BEGIN DATA FOR ANALYSIS

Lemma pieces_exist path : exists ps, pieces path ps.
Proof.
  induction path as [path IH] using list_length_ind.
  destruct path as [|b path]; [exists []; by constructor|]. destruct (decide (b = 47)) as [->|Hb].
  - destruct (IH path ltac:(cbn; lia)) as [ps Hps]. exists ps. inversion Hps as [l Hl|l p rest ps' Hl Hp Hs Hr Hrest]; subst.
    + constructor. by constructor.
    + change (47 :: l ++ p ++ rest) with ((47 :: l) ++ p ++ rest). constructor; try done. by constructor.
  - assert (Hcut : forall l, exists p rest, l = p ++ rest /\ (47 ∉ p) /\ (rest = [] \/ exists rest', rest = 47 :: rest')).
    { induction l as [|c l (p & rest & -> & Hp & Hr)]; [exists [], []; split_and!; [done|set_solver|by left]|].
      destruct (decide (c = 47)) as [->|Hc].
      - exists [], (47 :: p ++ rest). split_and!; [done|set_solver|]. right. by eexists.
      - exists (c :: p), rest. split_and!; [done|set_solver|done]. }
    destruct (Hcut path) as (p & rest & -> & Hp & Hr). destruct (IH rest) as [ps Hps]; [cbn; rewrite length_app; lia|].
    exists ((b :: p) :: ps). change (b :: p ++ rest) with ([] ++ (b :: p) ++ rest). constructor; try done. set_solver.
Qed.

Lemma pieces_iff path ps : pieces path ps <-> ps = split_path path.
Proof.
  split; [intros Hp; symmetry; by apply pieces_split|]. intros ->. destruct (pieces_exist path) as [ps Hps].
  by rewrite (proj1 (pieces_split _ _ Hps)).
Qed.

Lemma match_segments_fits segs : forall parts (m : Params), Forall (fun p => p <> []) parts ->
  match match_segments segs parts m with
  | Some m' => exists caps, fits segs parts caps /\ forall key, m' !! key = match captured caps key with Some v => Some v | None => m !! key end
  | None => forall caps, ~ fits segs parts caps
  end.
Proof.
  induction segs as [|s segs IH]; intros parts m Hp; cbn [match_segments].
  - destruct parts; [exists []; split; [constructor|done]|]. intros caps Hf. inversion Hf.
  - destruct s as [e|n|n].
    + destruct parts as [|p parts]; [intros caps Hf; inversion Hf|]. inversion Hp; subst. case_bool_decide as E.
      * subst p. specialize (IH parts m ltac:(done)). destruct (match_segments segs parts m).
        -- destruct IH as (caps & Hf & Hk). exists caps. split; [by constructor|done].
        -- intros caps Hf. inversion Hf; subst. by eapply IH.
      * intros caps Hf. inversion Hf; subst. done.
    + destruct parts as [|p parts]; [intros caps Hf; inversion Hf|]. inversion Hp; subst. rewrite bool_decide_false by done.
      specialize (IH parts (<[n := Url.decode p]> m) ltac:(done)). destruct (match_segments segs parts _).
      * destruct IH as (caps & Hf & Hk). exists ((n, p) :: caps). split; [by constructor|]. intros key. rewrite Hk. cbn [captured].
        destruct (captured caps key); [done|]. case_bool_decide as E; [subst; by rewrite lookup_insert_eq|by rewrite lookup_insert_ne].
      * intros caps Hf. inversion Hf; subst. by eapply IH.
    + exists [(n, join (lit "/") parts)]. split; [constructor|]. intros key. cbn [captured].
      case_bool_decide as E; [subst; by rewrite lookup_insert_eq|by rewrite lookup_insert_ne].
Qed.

END DATA FOR ANALYSIS
BEGIN DATA FOR ANALYSIS

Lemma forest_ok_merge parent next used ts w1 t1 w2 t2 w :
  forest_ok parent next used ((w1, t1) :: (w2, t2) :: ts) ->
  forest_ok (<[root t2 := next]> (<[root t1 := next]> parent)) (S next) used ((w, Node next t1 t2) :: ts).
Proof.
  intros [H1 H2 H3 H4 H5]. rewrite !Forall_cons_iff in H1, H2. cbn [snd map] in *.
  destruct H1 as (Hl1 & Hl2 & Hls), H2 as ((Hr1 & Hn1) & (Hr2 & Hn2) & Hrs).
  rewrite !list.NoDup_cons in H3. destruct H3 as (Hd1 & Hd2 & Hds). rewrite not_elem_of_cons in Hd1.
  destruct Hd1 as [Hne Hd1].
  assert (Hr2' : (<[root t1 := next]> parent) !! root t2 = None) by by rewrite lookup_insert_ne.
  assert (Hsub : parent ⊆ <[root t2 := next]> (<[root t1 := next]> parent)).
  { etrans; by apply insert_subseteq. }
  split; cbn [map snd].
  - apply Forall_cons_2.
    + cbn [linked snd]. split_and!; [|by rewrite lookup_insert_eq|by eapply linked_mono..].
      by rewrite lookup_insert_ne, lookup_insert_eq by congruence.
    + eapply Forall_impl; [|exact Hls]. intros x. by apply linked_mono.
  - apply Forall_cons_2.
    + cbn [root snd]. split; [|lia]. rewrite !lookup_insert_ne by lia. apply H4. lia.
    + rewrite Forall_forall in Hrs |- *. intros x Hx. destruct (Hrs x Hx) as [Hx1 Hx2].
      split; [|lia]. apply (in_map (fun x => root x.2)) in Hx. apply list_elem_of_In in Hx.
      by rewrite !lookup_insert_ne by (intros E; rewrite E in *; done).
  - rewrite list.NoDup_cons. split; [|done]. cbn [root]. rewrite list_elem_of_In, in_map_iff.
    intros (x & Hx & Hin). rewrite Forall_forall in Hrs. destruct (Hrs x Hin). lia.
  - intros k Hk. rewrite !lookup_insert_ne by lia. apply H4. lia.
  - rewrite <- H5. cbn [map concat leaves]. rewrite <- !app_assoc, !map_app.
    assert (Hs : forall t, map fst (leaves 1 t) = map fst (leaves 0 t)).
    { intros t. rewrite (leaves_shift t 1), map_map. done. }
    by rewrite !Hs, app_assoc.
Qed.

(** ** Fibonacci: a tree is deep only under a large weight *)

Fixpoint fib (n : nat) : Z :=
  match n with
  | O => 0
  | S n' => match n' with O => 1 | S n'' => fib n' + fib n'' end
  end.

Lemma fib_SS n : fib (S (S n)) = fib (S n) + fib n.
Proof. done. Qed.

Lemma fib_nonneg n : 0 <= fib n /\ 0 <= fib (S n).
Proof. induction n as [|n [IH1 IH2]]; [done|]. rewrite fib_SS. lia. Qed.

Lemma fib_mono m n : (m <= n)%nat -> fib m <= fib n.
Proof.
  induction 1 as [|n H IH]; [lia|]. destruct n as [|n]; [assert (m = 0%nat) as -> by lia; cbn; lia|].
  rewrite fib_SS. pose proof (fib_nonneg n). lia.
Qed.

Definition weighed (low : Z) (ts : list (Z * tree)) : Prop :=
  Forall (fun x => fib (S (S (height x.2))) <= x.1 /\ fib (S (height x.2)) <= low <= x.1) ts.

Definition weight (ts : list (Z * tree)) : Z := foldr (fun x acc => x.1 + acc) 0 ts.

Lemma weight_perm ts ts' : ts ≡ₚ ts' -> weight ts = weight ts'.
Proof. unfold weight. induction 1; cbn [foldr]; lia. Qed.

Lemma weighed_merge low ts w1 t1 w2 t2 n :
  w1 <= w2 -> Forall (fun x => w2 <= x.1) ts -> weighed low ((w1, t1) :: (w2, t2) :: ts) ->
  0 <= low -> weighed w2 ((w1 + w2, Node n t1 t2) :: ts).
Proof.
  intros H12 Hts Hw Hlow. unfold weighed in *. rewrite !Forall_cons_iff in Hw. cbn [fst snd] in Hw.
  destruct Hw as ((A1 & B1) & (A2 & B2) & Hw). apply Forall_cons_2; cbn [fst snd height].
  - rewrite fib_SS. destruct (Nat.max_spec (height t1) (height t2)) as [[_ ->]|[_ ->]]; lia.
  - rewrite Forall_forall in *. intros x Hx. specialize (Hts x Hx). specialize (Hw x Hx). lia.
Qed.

END DATA FOR ANALYSIS

The answer must consist of every line above that holds the string "inversion", copied exactly.

• _SOLUTION FOR THIS EXERCISE_
  - destruct (IH path ltac:(cbn; lia)) as [ps Hps]. exists ps. inversion Hps as [l Hl|l p rest ps' Hl Hp Hs Hr Hrest]; subst.
  - destruct parts; [exists []; split; [constructor|done]|]. intros caps Hf. inversion Hf.
    + destruct parts as [|p parts]; [intros caps Hf; inversion Hf|]. inversion Hp; subst. case_bool_decide as E.
        -- intros caps Hf. inversion Hf; subst. by eapply IH.
      * intros caps Hf. inversion Hf; subst. done.
    + destruct parts as [|p parts]; [intros caps Hf; inversion Hf|]. inversion Hp; subst. rewrite bool_decide_false by done.
      * intros caps Hf. inversion Hf; subst. by eapply IH.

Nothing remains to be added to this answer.